▶

(* ===== verification/FeeClaims.v ===== *)
(** * Fees are what they say

    What paying a fee takes from whom, and that the fee set for an operation is
    the fee the evaluator asks for. *)
From S2P Require Import Prelude FlatMap FcInt Asset Pledge ChainState.
From S2P Require Import AccountStats Voter Balance Transfer Fee MapSum Frame Ledger.
From S2P Require Import Market MarketProof Treasury TreasuryProof.
Local Open Scope Z_scope.
Import asset pledge chain acc voter balance transfer fee.

(** ** The coin-seconds of accounts are no matter of balances *)
Definition csaf_of (d : database) : gmap Z Z := csaf <$> stats d.
#[export] Instance csaf_voting : VotingFrame csaf_of.
Proof.
  split; try done. intros d uid s Hs. unfold csaf_of. cbn. rewrite fmap_insert. cbn.
  apply insert_id. by rewrite lookup_fmap, Hs.
Qed.

Section fees.
Context {F : FcInt} {FL : FcIntLaws F} {C : ChainConfig}.

Lemma adjust_balance_csaf acc a : keeps csaf_of (adjust_balance acc a).
Proof.
  unfold adjust_balance, adjust_core. keep.
  - intros d u d' H. unfold adjust_balance_object in H. destruct (balances d !! _); by inv_ok.
  - apply keeps_check_core_debit, _.
  - intros d u d' H. apply modify_stats_ok in H as (s & s' & Hs & Hf & ->). unfold csaf_of. cbn.
    rewrite fmap_insert, insert_id; [done|]. rewrite lookup_fmap, Hs. cbn. f_equal.
    apply bind_ok in Hf as (s1 & Hs1 & Hf). apply bind_ok in Hf as (b & _ & [= <-]). cbn.
    destruct (_ <? _); [|by injection Hs1 as ->]. unfold update_coin_seconds_earned in Hs1.
    destruct (_ && _); [by injection Hs1 as ->|]. by apply bind_ok in Hs1 as ([e v] & _ & [= <-]).
  - apply keeps_refresh_votes, _.
Qed.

◀

With "intros" as the string to match, show every line of the entries above that has it.

  split; try done. intros d uid s Hs. unfold csaf_of. cbn. rewrite fmap_insert. cbn.
  - intros d u d' H. unfold adjust_balance_object in H. destruct (balances d !! _); by inv_ok.
  - intros d u d' H. apply modify_stats_ok in H as (s & s' & Hs & Hf & ->). unfold csaf_of. cbn.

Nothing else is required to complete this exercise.